Comenzado el segundo tiempo, me quedé cerca de Miguelito y, para ser franco, ni sé cómo terminó el partido. Solamente sé que Miguelito no vio nada, pero sintió todo. Con su radio pegada al oído escuchaba todos los relatos de las jugadas. Con la hinchada gritaba, cantaba y alentaba. Con la única mano disponible, se agarraba la cabeza cuando una pelota rebotaba en el travesaño y salía; y con el corazón sentía. Sí, ahí está la clave: Sentía. Sentía con el corazón. No era un marciano como para no tener sentimientos, no veía pero sentía y eso le producía alegría y tristeza. Supongo que esa debe haber sido la única vez que lo vi triste y angustiado, cuando el equipo rival le hizo uno o dos goles a Douglas. Insisto en que no sé cómo terminó el partido, pero Miguelito me ha enseñado que tiene un partido que ganar día a día. Es difícil, él sabe “gambetearla” bien, pero siempre habrá un estúpido como yo que ponga en duda su discapacidad y lo trate de chanta y mentiroso. Y no sólo eso, sino que tampoco entenderá cuál es el sentido de la vida para una persona así. En tiempos en donde todo entra por los ojos, la lujuria por el cuerpo de una mujer, el celular táctil con pantalla grande para apreciar mejor las fotografías, el modelo del último auto que salió al mercado, etc.  ¿Qué sentido tendrá la vida de un tipo así, que no puede apreciar la belleza de una mujer, la calidez de un atardecer, los colores del club favorito, la lectura del periódico de cada mañana? ¿Cuál es el sentido de salir a caminar por toda la ciudad, ofreciendo productos por catálogo, arriesgándote a que te atropelle un vehículo y tu vida se acabe en ese instante? Y aún más, ¿con qué necesidad económica hacerlo? Si basta con solicitar una pensión por discapacidad visual y tendrá asegurado un sueldo mensual para sobrevivir, tomar su cafecito diario e ir a la cancha todos los domingos. La verdad es que me muero de ganas por preguntárselo, pero su rostro y actitudes ya han respondido a mi pregunta: Ser feliz, Miguelito hace todo lo que hace para ser feliz. Sociabiliza, se integra al sistema como lo que es, una persona ordinaria. Quizás tenga un solo detalle, que lo notan todos menos él. En realidad, se cae de maduro que lo nota, pero le resta importancia. Trabaja, va de compras, asiste a las peñas, habla por teléfono, hace deportes adaptados a su condición de no vidente y es feliz, por sobre todas las cosas es feliz.
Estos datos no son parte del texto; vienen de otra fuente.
(** * ImprovisedBackupDatabaseDocker: backup / restore orchestration

    A shallow embedding of [main.py], [utils/client_backup.py] and
    [utils/client_restore.py], and the properties of the orchestration
    engine proved (or refuted) on it.

    Embedded: [_has_today_backup]; [run], [docker_exec],
    [list_postgres_databases], [list_mysql_databases], [backup_postgres_db];
    [_list_backup_files], [_choose_latest], [_restore_postgres],
    [_restore_mysql], [_mysql_restore_shell], [restore_database].
    Embedded further on, with the rest of the program around them:
    [ensure_backup_dir], [backup_mysql_db], [backup_database], [backup_all];
    [run_once], [daemon]; [_select_config]; [init_logging] of
    [utils/logging_config.py]; [file_sha256sum], [verify_file_integrity]
    and [copy_file] of [utils/check.py].

    Conventions of the embedding
    - a Python [str] is a [string]; a character stands for a code point
      below 256 (log formats are kept byte for byte);
    - a [Dict[str, str]] is a [gmap string string];
    - an [Optional[str]] is an [option string]; Python truthiness of such a
      value ([if db_name:]) is [truthy];
    - code that spawns processes, reads the clock or logs runs in the monad
      [M] of module [Run]: state passing over a [world] that records every
      process spawned and every log record, with Python exceptions as the
      error component;
    - the command lines that a backup and a restore are to run are written
      out on their own in module [Protocol], and the executors are compared
      with them. *)

From Stdlib Require Import ZArith Ascii String List Lia Bool Permutation Sorted.
From stdpp Require Import base option list gmap strings fin_maps.


(** ** Python string primitives *)

Module PyStr.

(** [s.startswith(p)] *)
Fixpoint startswith (s p : string) {struct p} : bool :=
  match p, s with
  | EmptyString, _ => true
  | String _ _, EmptyString => false
  | String b p', String a s' => if Ascii.eqb a b then startswith s' p' else false
  end.

(** [s.endswith(e)]: [s] is [e], or the tail of [s] ends with [e]. *)
Fixpoint endswith (s e : string) : bool :=
  String.eqb s e ||
  match s with
  | EmptyString => false
  | String _ s' => endswith s' e
  end.

(** [sub in s] *)
Fixpoint contains (s sub : string) : bool :=
  startswith s sub ||
  match s with
  | EmptyString => false
  | String _ s' => contains s' sub
  end.

(** [any(f.endswith(ext) for ext in exts)] *)
Definition endswith_any (f : string) (exts : list string) : bool :=
  existsb (endswith f) exts.

(** Truthiness of an [Optional[str]]: [None] and the empty string are false. *)
Definition truthy (o : option string) : bool :=
  match o with
  | Some (String _ _) => true
  | _ => false
  end.

(** Relational readings, against which the boolean tests are justified. *)
Definition starts_with (s p : string) : Prop := exists r, s = p +:+ r.
Definition ends_with (s e : string) : Prop := exists r, s = r +:+ e.
Definition has_substring (s sub : string) : Prop :=
  exists a b, s = a +:+ sub +:+ b.

(** *** [str.strip], [str.splitlines], [str.lower] *)

(** [str.isspace] on one character (code points below 256). *)
Definition is_space (c : ascii) : bool :=
  let n := nat_of_ascii c in
  ((9 <=? n) && (n <=? 13)) || ((28 <=? n) && (n <=? 32))
  || (n =? 133) || (n =? 160).

(** The line boundaries of [str.splitlines] (code points below 256). *)
Definition is_linebreak (c : ascii) : bool :=
  let n := nat_of_ascii c in
  ((10 <=? n) && (n <=? 13)) || ((28 <=? n) && (n <=? 30)) || (n =? 133).

Definition CR : ascii := ascii_of_nat 13.
Definition LF : ascii := ascii_of_nat 10.

Fixpoint lstrip (s : string) : string :=
  match s with
  | String c s' => if is_space c then lstrip s' else s
  | EmptyString => EmptyString
  end.

Fixpoint rstrip (s : string) : string :=
  match s with
  | EmptyString => EmptyString
  | String c s' =>
      match rstrip s' with
      | EmptyString => if is_space c then EmptyString else String c EmptyString
      | r => String c r
      end
  end.

(** [s.strip()] *)
Definition strip (s : string) : string := rstrip (lstrip s).
(* ===== verification/Sha256.v ===== *)
(** * Go's [crypto/sha256] and [encoding/hex]

    The program names devices and network interfaces after SHA-256 digests.  The
    digest is modelled executably (FIPS 180-4), so that the names of concrete
    subnets and interfaces can be computed; the theorems on names need only the
    length and the alphabet of the hexadecimal digest. *)

From S2P Require Import Prelude.

Local Open Scope Z_scope.

Definition w32 (z : Z) : Z := z mod 2 ^ 32.
Definition rotr (n x : Z) : Z := Z.lor (Z.shiftr x n) (w32 (Z.shiftl x (32 - n))).

Definition big_sigma0 (x : Z) : Z := Z.lxor (rotr 2 x) (Z.lxor (rotr 13 x) (rotr 22 x)).
Definition big_sigma1 (x : Z) : Z := Z.lxor (rotr 6 x) (Z.lxor (rotr 11 x) (rotr 25 x)).
Definition small_sigma0 (x : Z) : Z := Z.lxor (rotr 7 x) (Z.lxor (rotr 18 x) (Z.shiftr x 3)).
Definition small_sigma1 (x : Z) : Z := Z.lxor (rotr 17 x) (Z.lxor (rotr 19 x) (Z.shiftr x 10)).
Definition choose (x y z : Z) : Z := Z.lxor (Z.land x y) (Z.land (Z.lxor x (2 ^ 32 - 1)) z).
Definition majority (x y z : Z) : Z := Z.lxor (Z.land x y) (Z.lxor (Z.land x z) (Z.land y z)).

(** The constants are fractional parts of roots of primes: 32 bits of the cube roots
    of the first sixty-four for the rounds, of the square roots of the first eight
    for the initial state. *)
Definition is_prime (n : nat) : bool := forallb (λ d, negb (n mod d =? 0)%nat) (seq 2 (n - 2)).
Definition primes : list Z := Z.of_nat <$> List.filter is_prime (seq 2 310).

(** The integer cube root below [2^k], bit by bit. *)
Fixpoint cube_root (k : nat) (acc x : Z) : Z :=
  match k with
  | O => acc
  | S k => let acc' := acc + 2 ^ Z.of_nat k in
           cube_root k (if acc' * acc' * acc' <=? x then acc' else acc) x
  end.

Definition round_constants : list Z :=
  Eval vm_compute in (λ p, w32 (cube_root 36 0 (p * 2 ^ 96))) <$> take 64 primes.

Definition sqrt_constants : list Z :=
  Eval vm_compute in (λ p, w32 (Z.sqrt (p * 2 ^ 64))) <$> take 8 primes.

Record hash_state := HS { ha : Z; hb : Z; hc : Z; hd : Z; he : Z; hf : Z; hg : Z; hh : Z }.

Definition initial_state : hash_state :=
  match sqrt_constants with
  | [a; b; c; d; e; f; g; h] => HS a b c d e f g h
  | _ => HS 0 0 0 0 0 0 0 0
  end.

(** The message schedule, newest word first: sixteen words of the block extended to
    sixty-four. *)
Definition schedule_step (ws : list Z) : list Z :=
  w32 (small_sigma1 (nth 1 ws 0) + nth 6 ws 0 + small_sigma0 (nth 14 ws 0) + nth 15 ws 0) :: ws.
Definition schedule (block : list Z) : list Z := rev (Nat.iter 48 schedule_step (rev block)).

Definition round (s : hash_state) (kw : Z * Z) : hash_state :=
  let t1 := hh s + big_sigma1 (he s) + choose (he s) (hf s) (hg s) + kw.1 + kw.2 in
  let t2 := big_sigma0 (ha s) + majority (ha s) (hb s) (hc s) in
  HS (w32 (t1 + t2)) (ha s) (hb s) (hc s) (w32 (hd s + t1)) (he s) (hf s) (hg s).

Definition add_state (s t : hash_state) : hash_state :=
  HS (w32 (ha s + ha t)) (w32 (hb s + hb t)) (w32 (hc s + hc t)) (w32 (hd s + hd t))
     (w32 (he s + he t)) (w32 (hf s + hf t)) (w32 (hg s + hg t)) (w32 (hh s + hh t)).

Definition compress (s : hash_state) (block : list Z) : hash_state :=
  add_state s (foldl round s (zip round_constants (schedule block))).

(** Big-endian words of a byte list, in blocks of sixteen. *)
Fixpoint words (bytes : list Z) : list Z :=
  match bytes with
  | a :: b :: c :: d :: rest => (a * 2 ^ 24 + b * 2 ^ 16 + c * 2 ^ 8 + d) :: words rest
  | _ => []
  end.

Fixpoint blocks (fuel : nat) (ws : list Z) : list (list Z) :=
  match fuel with
  | O => []
  | S fuel => if (length ws <? 16)%nat then [] else take 16 ws :: blocks fuel (drop 16 ws)
  end.

Definition pad (msg : list Z) : list Z :=
  let bitlen := 8 * Z.of_nat (length msg) in
  msg ++ [128]
    ++ replicate (Z.to_nat ((- (Z.of_nat (length msg) + 9)) mod 64)) 0
    ++ ((λ i, Z.shiftr bitlen (8 * i) mod 256) <$> [7; 6; 5; 4; 3; 2; 1; 0]).

Fixpoint bytes_of (s : string) : list Z :=
  match s with EmptyString => [] | String c s => Z.of_N (code c) :: bytes_of s end.

Definition word_bytes (w : Z) : list Z :=
  [Z.shiftr w 24 mod 256; Z.shiftr w 16 mod 256; Z.shiftr w 8 mod 256; w mod 256].

(** [sha256.Sum256]: thirty-two bytes. *)
Definition Sum256 (s : string) : list Z :=
  let ws := words (pad (bytes_of s)) in
  let h := foldl compress initial_state (blocks (length ws) ws) in
  word_bytes (ha h) ++ word_bytes (hb h) ++ word_bytes (hc h) ++ word_bytes (hd h)
    ++ word_bytes (he h) ++ word_bytes (hf h) ++ word_bytes (hg h) ++ word_bytes (hh h).

(** A lower-case hexadecimal digit. *)
Definition hex_digit (n : Z) : ascii :=
  if n <? 10 then ascii_of_N (48 + Z.to_N n) else ascii_of_N (87 + Z.to_N n).

(** [hex.EncodeToString], and [fmt]'s [%x] of a byte slice. *)
Fixpoint hex_encode (bytes : list Z) : string :=
  match bytes with
  | [] => EmptyString
  | b :: bs => String (hex_digit (b / 16 mod 16)) (String (hex_digit (b mod 16)) (hex_encode bs))
  end.

Definition is_hex (c : ascii) : bool := is_digit c || in_range "a" "f" c.

(** ** The shape of a digest *)

Lemma Sum256_length s : length (Sum256 s) = 32%nat.
Proof. done. Qed.

Lemma hex_encode_len bs : str_len (hex_encode bs) = (2 * length bs)%nat.
Proof. induction bs as [|b bs IH]; simpl; [done|]. rewrite IH. lia. Qed.

Lemma hex_digit_hex z : is_hex (hex_digit (z mod 16)) = true.
Proof.
  pose proof (Z.mod_pos_bound z 16 ltac:(lia)) as H.
  generalize dependent (z mod 16). intros n Hn.
  assert (n = 0 ∨ n = 1 ∨ n = 2 ∨ n = 3 ∨ n = 4 ∨ n = 5 ∨ n = 6 ∨ n = 7 ∨ n = 8 ∨ n = 9
    ∨ n = 10 ∨ n = 11 ∨ n = 12 ∨ n = 13 ∨ n = 14 ∨ n = 15) as Hc by lia.
  destruct_or! Hc; subst n; reflexivity.
Qed.

Lemma hex_encode_hex bs : str_forall is_hex (hex_encode bs) = true.
Proof. induction bs as [|b bs IH]; simpl; [done|]. by rewrite !hex_digit_hex, IH. Qed.

Lemma Sum256_hex_len s : str_len (hex_encode (Sum256 s)) = 64%nat.
Proof. by rewrite hex_encode_len, Sum256_length. Qed.

#[export] Hint Resolve hex_encode_hex : dra.
#[export] Hint Rewrite hex_encode_len Sum256_length Sum256_hex_len : dra.

(** Nothing below needs the digest's bits: only concrete names compute it. *)
#[global] Opaque Sum256.

(** ** Test vectors of FIPS 180-4 *)

Example sha256_abc :
  hex_encode (Sum256 "abc") = "ba7816bf8f01cfea414140de5dae2223b00361a396177a9cb410ff61f20015ad".
Proof. vm_compute. reflexivity. Qed.

Example sha256_two_blocks :
  hex_encode (Sum256 "abcdbcdecdefdefgefghfghighijhijkijkljklmklmnlmnomnopnopq")
  = "248d6a61d20638b8e5c026930c3e6039a33ce45964ff2167f6ecedd419db06c1".
Proof. vm_compute. reflexivity. Qed.
(* ===== verification/Held.v ===== *)
(** * Addresses held by claims (internal/publisher/held.go)

    The scheduler subtracts the consumption of every allocated claim from a
    device's capacity, so the publisher adds back the addresses that claims already
    hold.  [ApplyHeld] computes, per Subnet and family, what the allocated claims
    consume and how much of it kube-ovn has already taken from the free count. *)

From S2P Require Import Prelude K8s Subnet.

(** An ip object of kube-ovn: the address of a pod or VM NIC. *)
Record IPRef := {
  IPRef_Namespace : string;
  IPRef_Name : string;
  IPRef_Subnet : string;
}.

(** The names an ip object of a pod's NIC can carry. *)
Definition OwnersOf : Type := string → string → list string.

Definition set_counts (f : Family) (held allocated : Z) : Family :=
  {| Enabled := Enabled f; Free := Free f; Held := held; Allocated := allocated |}.

Definition set_families (s : Subnet) (v4 v6 : Family) : Subnet := {|
  Subnet_Name := Subnet_Name s; Subnet_UID := Subnet_UID s;
  Subnet_Provider := Subnet_Provider s; Subnet_VPC := Subnet_VPC s;
  Subnet_VlanID := Subnet_VlanID s; Subnet_ProviderNetwork := Subnet_ProviderNetwork s;
  Subnet_V4 := v4; Subnet_V6 := v6;
|}.

Definition reset (s : Subnet) : Subnet :=
  set_families s (set_counts (Subnet_V4 s) 0 0) (set_counts (Subnet_V6 s) 0 0).

Section with_packages.
Context `{K : K8s} `{G : GoImpl}.

Definition ParseIPObject (obj : Unstructured) : IPRef * bool :=
  let spec := match NestedMap (Object obj) ["spec"] with Ok m => m | Err _ => None end in
  let ref := {| IPRef_Namespace := get_string spec "namespace";
                IPRef_Name := get_string spec "podName";
                IPRef_Subnet := get_string spec "subnet" |} in
  (ref, negb (bool_decide (IPRef_Name ref = EmptyString))
        && negb (bool_decide (IPRef_Subnet ref = EmptyString))).

(** The addresses of each family that an allocation result takes. *)
Definition consumed (result : AllocationResult) (s : Subnet) : Z * Z :=
  if decide (Res_ConsumedCapacity result = ∅) then
    ((if Enabled (Subnet_V4 s) then 1 else 0)%Z, (if Enabled (Subnet_V6 s) then 1 else 0)%Z)
  else
    (default 0%Z (Res_ConsumedCapacity result !! CapacityIPv4),
     default 0%Z (Res_ConsumedCapacity result !! CapacityIPv6)).

(** [byName]: the index of the Subnet of a name, the last one of several. *)
Fixpoint index_names (i : nat) (subnets : list Subnet) (m : gmap string nat) : gmap string nat :=
  match subnets with
  | [] => m
  | s :: subnets => index_names (S i) subnets (<[Subnet_Name s := i]> m)
  end.

(** Addresses by namespace, owner and Subnet. *)
Definition address_key : Type := string * string * string.
Definition count_address (m : gmap address_key Z) (ip : IPRef) : gmap address_key Z :=
  let k : address_key := (IPRef_Namespace ip, IPRef_Name ip, IPRef_Subnet ip) in
  <[k := add64 (default 0%Z (m !! k)) 1]> m.
Definition count_addresses (ips : list IPRef) : gmap address_key Z := foldl count_address ∅ ips.

(** The use one allocation result adds to a claim's [perSubnet]. *)
Definition add_result (driver : string) (byName : gmap string nat) (subnets : list Subnet)
    (perSubnet : gmap string (Z * Z)) (result : AllocationResult) : gmap string (Z * Z) :=
  if negb (bool_decide (Res_Driver result = driver)) then perSubnet
  else match byName !! Res_Pool result ≫= (λ i, subnets !! i) with
       | None => perSubnet
       | Some s =>
           if negb (bool_decide (Res_Device result = DeviceName (Subnet_Name s))) then perSubnet
           else
             let u := default (0, 0)%Z (perSubnet !! Subnet_Name s) in
             let '(v4, v6) := consumed result s in
             <[Subnet_Name s := (add64 u.1 v4, add64 u.2 v6)]> perSubnet
       end.

(** The owners of the addresses of the pods a claim is reserved for. *)
Definition claim_owners (owners : OwnersOf) (claim : ResourceClaim) : list string :=
  refs ← Claim_ReservedFor claim;
  if decide (Ref_Resource refs = "pods") then owners (Claim_Namespace claim) (Ref_Name refs) else [].

(** The addresses of the distinct owners in one Subnet, added to [have]. *)
Fixpoint have_addresses (addresses : gmap address_key Z) (ns subnet : string)
    (names : list string) (seen : gset string) (have : Z) : Z :=
  match names with
  | [] => have
  | name :: names =>
      if decide (name ∈ seen) then have_addresses addresses ns subnet names seen have
      else have_addresses addresses ns subnet names ({[name]} ∪ seen)
             (add64 have (default 0%Z (addresses !! ((ns, name, subnet) : address_key))))
  end.

(** What a claim adds to the counters of a family. *)
Definition add_use (u have : Z) (f : Family) : Family :=
  set_counts f (add64 (Held f) (Z.min u have)) (add64 (Allocated f) u).

Definition apply_use (byName : gmap string nat) (have : string → Z)
    (subnets : list Subnet) (use : string * (Z * Z)) : list Subnet :=
  match byName !! use.1 with
  | None => subnets
  | Some i =>
      alter (λ s, set_families s (add_use use.2.1 (have use.1) (Subnet_V4 s))
                                 (add_use use.2.2 (have use.1) (Subnet_V6 s))) i subnets
  end.

(** The body of the loop over claims. *)
Definition apply_claim (driver : string) (byName : gmap string nat)
    (addresses : gmap address_key Z) (owners : OwnersOf)
    (subnets : list Subnet) (claim : ResourceClaim) : list Subnet :=
  match Claim_Allocation claim with
  | None => subnets
  | Some alloc =>
      let perSubnet := foldl (add_result driver byName subnets) ∅ (Alloc_Results alloc) in
      let names := claim_owners owners claim in
      let have subnet := have_addresses addresses (Claim_Namespace claim) subnet names ∅ 0 in
      if decide (perSubnet = ∅) then subnets
      else foldl (apply_use byName have) subnets (map_range 0 perSubnet)
  end.

Definition ApplyHeld (subnets : list Subnet) (driver : string) (claims : list ResourceClaim)
    (ips : list IPRef) (owners : OwnersOf) : list Subnet :=
  let subnets := reset <$> subnets in
  foldl (apply_claim driver (index_names 0 subnets ∅) (count_addresses ips) owners) subnets claims.

(** ** Specification

    The consumption of a claim and the addresses it has, as plain sums over the
    claim's results, its owners and the ip objects. *)

Definition sumZ (l : list Z) : Z := foldr Z.add 0%Z l.

(** The results of a claim that are allocations from the Subnet's device. *)
Definition results_for (driver : string) (s : Subnet) (claim : ResourceClaim) : list AllocationResult :=
  filter (λ r, Res_Driver r = driver ∧ Res_Pool r = Subnet_Name s
               ∧ Res_Device r = DeviceName (Subnet_Name s))
    (match Claim_Allocation claim with Some a => Alloc_Results a | None => [] end).

Definition claim_use (driver : string) (fam : Z * Z → Z) (s : Subnet) (claim : ResourceClaim) : Z :=
  sumZ ((λ r, fam (consumed r s)) <$> results_for driver s claim).

(** The ip objects of the claim's owners in the Subnet. *)
Definition claim_have (ips : list IPRef) (owners : OwnersOf) (s : Subnet) (claim : ResourceClaim) : Z :=
  Z.of_nat (length (filter (λ ip, IPRef_Namespace ip = Claim_Namespace claim
                                  ∧ IPRef_Name ip ∈ claim_owners owners claim
                                  ∧ IPRef_Subnet ip = Subnet_Name s) ips)).

(** The claims that count for a Subnet: those with an allocation from its device. *)
Definition spec_allocated (driver : string) (fam : Z * Z → Z) (s : Subnet) (claims : list ResourceClaim) : Z :=
  sumZ (claim_use driver fam s <$> claims).
Definition spec_held (driver : string) (fam : Z * Z → Z) (ips : list IPRef) (owners : OwnersOf)
    (s : Subnet) (claims : list ResourceClaim) : Z :=
  sumZ ((λ c, match results_for driver s c with
              | [] => 0%Z
              | _ => Z.min (i64 (claim_use driver fam s c)) (i64 (claim_have ips owners s c))
              end) <$> claims).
Ha terminado el partido y me he quedado aquí, contemplando desde lejos la lenta pero efectiva retirada de Miguelito. Conoce cada peldaño del estadio, sabe perfectamente hacia donde está la salida, su bastoncito es casi un decorado en sus manos porque no lo usa todo el tiempo. Alguien lo detiene, es un hombre con voz grave, le dice algo así como que a la noche había que festejar y que lo esperaban para comer asado y tomar vino. Luego se intercambian otras palabras, palmadas en los brazos y la sonrisa de Miguelito se vuelve a dibujar en su rostro, mientras se despide y continúa su recorrido. Sonríe, ¿vos podes creer que sonríe? Yo comienzo a creerlo…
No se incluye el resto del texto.